__TASK TO COMPLETE__:
In the entries below, filter for the word "EnrichedRow" and copy every matching line.

__Saved data entries__:

(** X12.  On a registry whose sources all have their metrics (which
    [__init__] and [register_source] ensure), [list_sources] does not fail:
    it returns one listing per registered source, each with the type and
    priority registered, in descending order of priority. *)
Theorem list_sources_sorted_listing self :
  synced self ->
  dict_ok (registered_sources self) ->
  exists ls : list source_listing,
    list_sources self = Ok ls
    /\ Permutation (map listing_id ls) (Py.keys (registered_sources self))
    /\ by_priority_desc ls
    /\ Forall (lists_registered self) ls.
Proof.
  intros Hsync Hok.
  destruct (listings_complete self (registered_sources self))
    as (ls & Hls & Hids & Hall).
  { rewrite Hsync. apply incl_refl. }
  exists (sorted_desc
            (fun a b => (listing_priority a <? listing_priority b)%Z) ls).
  unfold list_sources. rewrite Hls. cbn [Py.bind].
  split; [reflexivity|]. split; [|split].
  - rewrite <- Hids. apply Permutation_map, Permutation_sym,
      sorted_desc_permutation.
  - unfold by_priority_desc.
    apply (sorted_desc_sorted _
             (fun a b => (listing_priority a <= listing_priority b)%Z)).
    + apply priority_lt_true.
    + apply priority_lt_false.
    + intros a b c. apply Z.le_trans.
  - eapply Permutation_Forall; [apply sorted_desc_permutation|].
    apply Forall_forall. intros l Hl.
    apply (in_map (fun l => (listing_id l, (listing_type l, listing_priority l))))
      in Hl.
    rewrite Hall in Hl. apply in_map_iff in Hl.
    destruct Hl as ([id info] & Heq & Hin). cbn [fst snd] in Heq.
    injection Heq as Hid Hty Hpr. exists info.
    split; [|split; assumption].
    rewrite <- Hid. clear - Hok Hin. unfold dict_ok in Hok.
    induction (registered_sources self) as [|[k v] d IH];
      [contradiction|].
    inversion Hok as [|? ? Hnotin Hnd]; subst. cbn [dict_get].
    destruct Hin as [Heq|Hin].
    + injection Heq as -> ->. rewrite String.eqb_refl. reflexivity.
    + destruct (String.eqb_spec k id) as [->|Hne].
      * exfalso. apply Hnotin. apply (in_map fst) in Hin. exact Hin.
      * apply IH; assumption.
Qed.

(** The candidate [max] picks: strictly above all earlier ones, not below
    any later one. *)
Lemma max_by_priority_first_greatest (rest : list (string * Z)) :
  forall best,
  exists l1 l2,
    best :: rest = l1 ++ max_by_priority best rest :: l2
    /\ Forall (fun c => (snd c < snd (max_by_priority best rest))%Z) l1
    /\ Forall (fun c => (snd c <= snd (max_by_priority best rest))%Z) l2.
Proof.
  induction rest as [|c rest IH]; intro best; cbn [max_by_priority].
  - exists [], []. repeat split; constructor.
  - destruct (Z.ltb_spec (snd best) (snd c)) as [Hlt|Hge].
    + destruct (IH c) as (l1 & l2 & Heq & H1 & H2).
      exists (best :: l1), l2. split; [cbn [app]; rewrite <- Heq; reflexivity|].
      split; [|exact H2]. constructor; [|exact H1].
      destruct l1 as [|c' l1'].
      * cbn [app] in Heq. injection Heq as Hc _. rewrite <- Hc. exact Hlt.
      * cbn [app] in Heq. injection Heq as Hc _. subst c'.
        inversion H1; subst. lia.
    + destruct (IH best) as (l1 & l2 & Heq & H1 & H2).
      destruct l1 as [|b' l1'].
      * cbn [app] in Heq. injection Heq as Hb Hrest.
        exists [], (c :: l2). cbn [app].
        split; [rewrite <- Hb at 1; rewrite Hrest; reflexivity|].
        split; [constructor|]. constructor; [|exact H2].
        rewrite <- Hb. exact Hge.
      * cbn [app] in Heq. injection Heq as Hb Hrest. subst b'.
        exists (best :: c :: l1'), l2. cbn [app].
        split; [do 2 f_equal; exact Hrest|]. split; [|exact H2].
        inversion H1 as [|? ? Hb1 Hl1]; subst.
        constructor; [exact Hb1|]. constructor; [lia | exact Hl1].
Qed.

(** X13.  [_get_source_by_type] returns [None] exactly when no source of
    the type is registered.  Otherwise it returns, among the sources of the
    type in registration order, the first one of greatest priority: every
    earlier one has a strictly smaller priority and no registered source of
    the type has a greater one. *)
Theorem get_source_by_type_selects_first_greatest self (source_type : string) :
  (_get_source_by_type self source_type = None
   <-> has_source_of_type self source_type = false)
  /\ forall id,
       _get_source_by_type self source_type = Some id ->
       exists (prio : Z) (earlier later : list (string * Z)),
         candidates self source_type = earlier ++ (id, prio) :: later
         /\ Forall (fun c => (snd c < prio)%Z) earlier
         /\ Forall (fun c => (snd c <= prio)%Z) later
         /\ forall id' info',
              In (id', info') (registered_sources self) ->
              type info' = source_type -> (priority info' <= prio)%Z.
Proof.
  split.
  - pose proof (get_source_by_type_found self source_type) as Hf.
    destruct (has_source_of_type self source_type);
      destruct (_get_source_by_type self source_type) as [id|].
    + split; discriminate.
    + destruct (proj1 Hf eq_refl) as [id Hid]. discriminate.
    + assert (false = true); [|discriminate].
      apply Hf. exists id. reflexivity.
    + split; reflexivity.
  - intros id H. unfold _get_source_by_type in H.
    destruct (candidates self source_type) as [|c rest] eqn:E; [discriminate|].
    injection H as <-.
    destruct (max_by_priority_first_greatest rest c) as (l1 & l2 & Heq & H1 & H2).
    exists (snd (max_by_priority c rest)), l1, l2.
    split; [rewrite Heq at 1; destruct (max_by_priority c rest); reflexivity|].
    split; [exact H1|]. split; [exact H2|].
    intros id' info' Hin Hty.
    assert (Hc : In (id', priority info') (c :: rest)).
    { rewrite <- E. unfold candidates.
      apply (in_map (fun entry => (fst entry, priority (snd entry)))
               _ (id', info')).
      apply filter_In. split; [exact Hin|]. cbn [snd].
      apply String.eqb_eq. exact Hty. }
    rewrite Heq in Hc. apply in_app_or in Hc. destruct Hc as [Hc|[Hc|Hc]].
    + rewrite Forall_forall in H1. specialize (H1 _ Hc). cbn [snd] in H1. lia.
    + rewrite Hc. cbn [snd]. lia.
    + rewrite Forall_forall in H2. specialize (H2 _ Hc). exact H2.
Qed.

(** An id a lookup returns is a key of the registry. *)
Lemma lookup_is_key self (source_type id : string) :
  _get_source_by_type self source_type = Some id ->
  In id (Py.keys (registered_sources self)).
Proof.
  intro H. destruct (get_source_by_type_registered _ _ _ H) as (info & Hin & _).
  apply (in_map fst) in Hin. exact Hin.
Qed.

Lemma lookup_truthy self (source_type : string) :
  all_ids_named self = true ->
  truthy_opt (_get_source_by_type self source_type)
  = match _get_source_by_type self source_type with
    | Some _ => true
    | None => false
    end.
Proof.
  intro Hn. destruct (_get_source_by_type self source_type) as [id|] eqn:E;
    [|reflexivity].
  cbn [truthy_opt]. unfold all_ids_named in Hn. rewrite forallb_forall in Hn.
  apply Hn. eapply lookup_is_key, E.
Qed.

(** X14.  When no source is registered under the empty id, memory-first
    selects by what the two lookups find: the memory source followed by the
    web-search source; the memory source alone; the web-search source alone
    with the fallback note; or nothing, at quality 0.5 instead of 0.8. *)
Theorem memory_first_by_lookups self (query : string)
  (context : RequestContext) :
  all_ids_named self = true ->
  _route_memory_first self query context
  = match _get_source_by_type self "memory",
          _get_source_by_type self "web_search" with
    | Some m, Some w =>
        mkDecision MEMORY_FIRST [m; w] 0.8
          "Memory-first strategy: querying memory first, with web fallback"
    | Some m, None =>
        mkDecision MEMORY_FIRST [m] 0.8
          "Memory-first strategy: querying memory first"
    | None, Some w =>
        mkDecision MEMORY_FIRST [w] 0.8
          "No memory source available, using web search"
    | None, None => mkDecision MEMORY_FIRST [] 0.5 "Memory-first strategy: "
    end.
Proof.
  intro Hn. unfold _route_memory_first.
  rewrite !(lookup_truthy self _ Hn).
  destruct (_get_source_by_type self "memory");
    destruct (_get_source_by_type self "web_search"); reflexivity.
Qed.

(** X15.  When no source is registered under the empty id, external-first
    selects the web-search source, then the memory source, each if found;
    the quality is 0.85 only when both are selected and 0.6 otherwise, an
    empty selection included. *)
Theorem external_first_by_lookups self (query : string)
  (context : RequestContext) :
  all_ids_named self = true ->
  _route_external_first self query context
  = match _get_source_by_type self "web_search",
          _get_source_by_type self "memory" with
    | Some w, Some m =>
        mkDecision EXTERNAL_FIRST [w; m] 0.85
          "External-first strategy: querying 2 sources"
    | Some w, None =>
        mkDecision EXTERNAL_FIRST [w] 0.6
          "External-first strategy: querying 1 sources"
    | None, Some m =>
        mkDecision EXTERNAL_FIRST [m] 0.6
          "External-first strategy: querying 1 sources"
    | None, None =>
        mkDecision EXTERNAL_FIRST [] 0.6
          "External-first strategy: querying 0 sources"
    end.
Proof.
  intro Hn. unfold _route_external_first.
  rewrite !(lookup_truthy self _ Hn).
  destruct (_get_source_by_type self "memory");
    destruct (_get_source_by_type self "web_search"); reflexivity.
Qed.
Lemma clean_tokens_chars (synonyms : list (str * str)) (name : str) :
  Forall (Forall (fun c => is_token_char c = true))
    (clean_tokens synonyms name).
Proof.
  unfold clean_tokens.
  set (s := Text.strip_chars _).
  assert (Hs : Forall fingerprint_alphabet s).
  { apply strip_chars_chars, replace_all_runs_chars, replace_all_class_chars. }
  pose proof (split_go_chars space Hs (Forall_nil _)) as Halpha.
  pose proof (@split_go_no_separator space s [] (Forall_nil _)) as Hnosep.
  unfold Text.split.
  rewrite Forall_forall in *. intros t Ht.
  specialize (Halpha t Ht). specialize (Hnosep t Ht).
  rewrite Forall_forall in *. intros c Hc.
  destruct (Halpha c Hc) as [H|H]; [exact H|].
  exfalso. apply (Hnosep c Hc), H.
Qed.

Lemma token_char_not_space (c : codepoint) :
  is_token_char c = true -> c <> space.
Proof. intros H ->. discriminate. Qed.

(** X5. A fingerprint is in canonical form: split at its spaces it gives
    tokens in ascending lexicographic order, every token is made of
    lower-case letters a-z and digits only, and so the fingerprint holds
    nothing but such characters and single spaces. *)
Theorem fingerprint_canonical_form :
  forall (synonyms : list (str * str)) (name : str),
    StronglySorted (fun a b => Text.leb a b = true)
      (Text.split space (fingerprint_of synonyms name))
    /\ Forall (Forall (fun c => is_token_char c = true))
         (Text.split space (fingerprint_of synonyms name))
    /\ Forall fingerprint_alphabet (fingerprint_of synonyms name).
Proof.
  intros synonyms name. rewrite fingerprint_of_tokens.
  set (toks := sort Text.leb (clean_tokens synonyms name)).
  assert (Hchars : Forall (Forall (fun c => is_token_char c = true)) toks).
  { apply Forall_forall. intros t Ht. apply sort_In in Ht.
    pose proof (clean_tokens_chars synonyms name) as H.
    rewrite Forall_forall in H. apply H, Ht. }
  assert (Hne : toks <> []).
  { intro Hnil.
    assert (Hp := sort_Permutation Text.leb (clean_tokens synonyms name)).
    fold toks in Hp. rewrite Hnil in Hp. apply Permutation_nil in Hp.
    unfold clean_tokens, Text.split in Hp.
    eapply split_go_nonempty, Hp. }
  assert (Hnosep : Forall (Forall (fun c => c <> space)) toks).
  { eapply Forall_impl; [|exact Hchars]. intros t Ht.
    eapply Forall_impl; [|exact Ht]. apply token_char_not_space. }
  rewrite (split_join Hne Hnosep).
  split; [|split].
  - apply sort_ordered; [apply leb_total|apply leb_trans].
  - exact Hchars.
  - apply join_chars; [right; reflexivity|].
    eapply Forall_impl; [|exact Hchars]. intros t Ht.
    eapply Forall_impl; [|exact Ht]. intros c Hc. left. exact Hc.
Qed.

(** X6. The order of the words of a name does not reach the fingerprint:
    two names whose cleaned token lists are arrangements of the same
    tokens get the same fingerprint. *)
Theorem fingerprint_ignores_token_order :
  forall (synonyms : list (str * str)) (name1 name2 : str),
    Permutation (clean_tokens synonyms name1) (clean_tokens synonyms name2) ->
    fingerprint_of synonyms name1 = fingerprint_of synonyms name2.
Proof.
  intros synonyms name1 name2 Hp. rewrite !fingerprint_of_tokens.
  f_equal.
  apply (@sort_canonical _ Text.leb leb_total leb_trans leb_antisym _ _ Hp).
Qed.

Lemma fingerprint_ignores_token_order_witness :
  fingerprint_of default_synonyms (utf8 "Sony Galaxy-Tab 4K")
  = fingerprint_of default_synonyms (utf8 "4k tab, GALAXY sony").
Proof.
  apply fingerprint_ignores_token_order.
  assert (H1 : clean_tokens default_synonyms (utf8 "Sony Galaxy-Tab 4K")
               = [utf8 "sony"; utf8 "galaxy"; utf8 "tab"; utf8 "4k"])
    by (vm_compute; reflexivity).
  assert (H2 : clean_tokens default_synonyms (utf8 "4k tab, GALAXY sony")
               = [utf8 "4k"; utf8 "tab"; utf8 "galaxy"; utf8 "sony"])
    by (vm_compute; reflexivity).
  rewrite H1, H2.
  change [utf8 "4k"; utf8 "tab"; utf8 "galaxy"; utf8 "sony"]
    with (rev [utf8 "sony"; utf8 "galaxy"; utf8 "tab"; utf8 "4k"]).
  apply Permutation_rev.
Defined.

Lemma lower_char_idempotent (c : codepoint) :
  Text.lower_char (Text.lower_char c) = Text.lower_char c.
Proof.
  unfold Text.lower_char, Text.is_upper_az, Text.in_range.
  destruct (((65 <=? c)%N && (c <=? 90)%N)
            || ((192 <=? c)%N && (c <=? 222)%N && negb (c =? 215)%N)) eqn:H;
    [|rewrite H; reflexivity].
  assert (Hc : (65 <= c <= 90 \/ 192 <= c <= 222)%N).
  { apply orb_true_iff in H. destruct H as [H|H].
    - apply andb_true_iff in H. destruct H as [H1 H2].
      apply N.leb_le in H1, H2. left. lia.
    - apply andb_true_iff in H. destruct H as [H _].
      apply andb_true_iff in H. destruct H as [H1 H2].
      apply N.leb_le in H1, H2. right. lia. }
  replace (((65 <=? c + 32)%N && (c + 32 <=? 90)%N)
           || ((192 <=? c + 32)%N && (c + 32 <=? 222)%N
               && negb (c + 32 =? 215)%N)) with false; [reflexivity|].
  symmetry. apply orb_false_iff. split.
  - apply andb_false_iff. right. apply N.leb_gt. lia.
  - apply andb_false_iff. left. apply andb_false_iff.
    destruct Hc as [Hc|Hc]; [left|right]; apply N.leb_gt; lia.
Qed.

(** X7. Letter case does not reach the fingerprint: a name and its
    lower-cased form get the same fingerprint, and so do any two names
    that are equal once lower-cased. *)
Theorem fingerprint_ignores_case :
  forall (synonyms : list (str * str)) (name : str),
    fingerprint_of synonyms (Text.to_lowercase name)
    = fingerprint_of synonyms name.
Proof.
  intros synonyms name. unfold fingerprint_of.
  replace (Text.to_lowercase (Text.to_lowercase name))
    with (Text.to_lowercase name); [reflexivity|].
  unfold Text.to_lowercase. rewrite map_map. apply map_ext.
  intro c. symmetry. apply lower_char_idempotent.
Qed.







(** *** The Anomaly Filter *)

Lemma filter_filter_commute {A} (f g : A -> bool) (l : list A) :
  filter f (filter g l) = filter g (filter f l).
Proof.
  induction l as [|x l IH]; simpl; [reflexivity|].
  destruct (f x) eqn:Hf, (g x) eqn:Hg; simpl; rewrite ?Hf, ?Hg, IH;
    reflexivity.
Qed.

Lemma filter_absorb {A} (f g : A -> bool) (l : list A) :
  (forall x, f x = true -> g x = true) ->
  filter f (filter g l) = filter f l.
Proof.
  intro H. induction l as [|x l IH]; simpl; [reflexivity|].
  destruct (g x) eqn:Hg; simpl.
  - rewrite IH. reflexivity.
  - destruct (f x) eqn:Hf; [|exact IH].
    rewrite (H x Hf) in Hg. discriminate.
Qed.

Lemma peers_without_nulls (lf : list EnrichedRow) (key : str) :
  drop_nulls (map price_of (filter (same_fingerprint key)
                              (filter has_price lf)))
  = drop_nulls (map price_of (filter (same_fingerprint key) lf)).
Proof.
  induction lf as [|r lf IH]; simpl; [reflexivity|].
  unfold has_price at 1.
  destruct (price_of r) as [p|] eqn:Hp; simpl.
  - destruct (same_fingerprint key r); simpl; rewrite ?Hp, IH; reflexivity.
  - destruct (same_fingerprint key r); simpl; rewrite ?Hp; exact IH.
Qed.

Lemma mean_over_without_nulls (lf : list EnrichedRow) (r : EnrichedRow) :
  mean_over_fingerprint (filter has_price lf) r = mean_over_fingerprint lf r.
Proof.
  unfold mean_over_fingerprint, mean. rewrite peers_without_nulls.
  reflexivity.
Qed.

(** X9. Rows with a null price take no part in the Anomaly Filter: taking
    them out of the frame beforehand gives the same surviving rows with
    the same group means. *)
Theorem filter_anomalies_ignores_null_prices :
  forall (config : PipelineConfig) (lf : list EnrichedRow),
    filter_anomalies (filter has_price lf) config
    = filter_anomalies lf config.
Proof.
  intros config lf. rewrite !filter_anomalies_rows.
  assert (Hsurv : forall r, survives config (filter has_price lf) r
                            = survives config lf r).
  { intro r. unfold survives. rewrite mean_over_without_nulls.
    reflexivity. }
  rewrite (filter_ext _ _ Hsurv).
  rewrite filter_absorb.
  - apply map_ext. intro r. rewrite mean_over_without_nulls. reflexivity.
  - intros r Hr. unfold survives in Hr. unfold has_price.
    destruct (price_of r); [reflexivity|discriminate].
Qed.

Lemma same_fingerprint_twice (lf : list EnrichedRow) (k : str)
    (r : EnrichedRow) :
  fingerprint r = k ->
  filter (same_fingerprint (fingerprint r)) (filter (same_fingerprint k) lf)
  = filter (same_fingerprint (fingerprint r)) lf.
Proof.
  intros ->. apply filter_absorb. auto.
Qed.

(** X10. The Anomaly Filter judges every fingerprint group on its own:
    the survivors with fingerprint [k] are what the filter keeps of the
    rows with fingerprint [k] alone, whatever else the frame holds. *)
Theorem filter_anomalies_by_group :
  forall (config : PipelineConfig) (lf : list EnrichedRow) (k : str),
    filter (fun j => Text.eqb (key_of j) k) (filter_anomalies lf config)
    = filter_anomalies (filter (same_fingerprint k) lf) config.
Proof.
  intros config lf k. rewrite !filter_anomalies_rows.
  rewrite filter_map_commute.
  change (fun a : EnrichedRow =>
            Text.eqb
              (key_of {| enriched := a;
                         group_mean := mean_over_fingerprint lf a |}) k)
    with (same_fingerprint k).
  rewrite filter_filter_commute.
  assert (Hmean : forall r, In r (filter (same_fingerprint k) lf) ->
            mean_over_fingerprint (filter (same_fingerprint k) lf) r
            = mean_over_fingerprint lf r).
  { intros r Hr. apply filter_In in Hr. destruct Hr as [_ Hk].
    apply Text_eqb_eq in Hk. unfold mean_over_fingerprint.
    rewrite (@same_fingerprint_twice lf k r Hk). reflexivity. }
  rewrite (filter_ext_in (survives config (filter (same_fingerprint k) lf))
             (survives config lf)).
  - apply map_ext_in. intros r Hr. apply filter_In in Hr.
    destruct Hr as [Hr _]. rewrite (Hmean r Hr). reflexivity.
  - intros r Hr. unfold survives. rewrite (Hmean r Hr). reflexivity.
Qed.

(** *** The Aggregator *)

Lemma list_sum_Permutation (l l' : list nat) :
  Permutation l l' -> list_sum l = list_sum l'.
Proof.
  induction 1; simpl; lia.
Qed.

Lemma list_sum_map_add {A} (f g : A -> nat) (l : list A) :
  list_sum (map (fun x => f x + g x) l)
  = list_sum (map f l) + list_sum (map g l).
Proof.
  induction l as [|x l IH]; simpl; [reflexivity|]. rewrite IH. lia.
Qed.
(* ===== verification/_CoqProject ===== *)
-Q . S2P
Prelude.v
ClientHello.v
ClientHelloSpec.v
Packet.v
PacketSpec.v
BlockList.v
Extractor.v
ExtractorInv.v
ExtractorSpec.v
ExtractorRefine.v
ExtractorCloses.v
ExtractorDecision.v
ExtractorTypes.v
Streams.v
ExtractorTraffic.v
ExtractorBlocked.v
ExtractorLeaks.v
Interface.v
NFQueue.v
Worker.v
WorkerTrace.v
Cli.v
Main.v
Text.v
Program.v
ProgramInv.v
ProgramSpec.v
ProgramTrace.v
Scenarios.v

__TASK RESPONSE__:
Lemma peers_without_nulls (lf : list EnrichedRow) (key : str) :
Lemma mean_over_without_nulls (lf : list EnrichedRow) (r : EnrichedRow) :
  forall (config : PipelineConfig) (lf : list EnrichedRow),
Lemma same_fingerprint_twice (lf : list EnrichedRow) (k : str)
    (r : EnrichedRow) :
  forall (config : PipelineConfig) (lf : list EnrichedRow) (k : str),
  change (fun a : EnrichedRow =>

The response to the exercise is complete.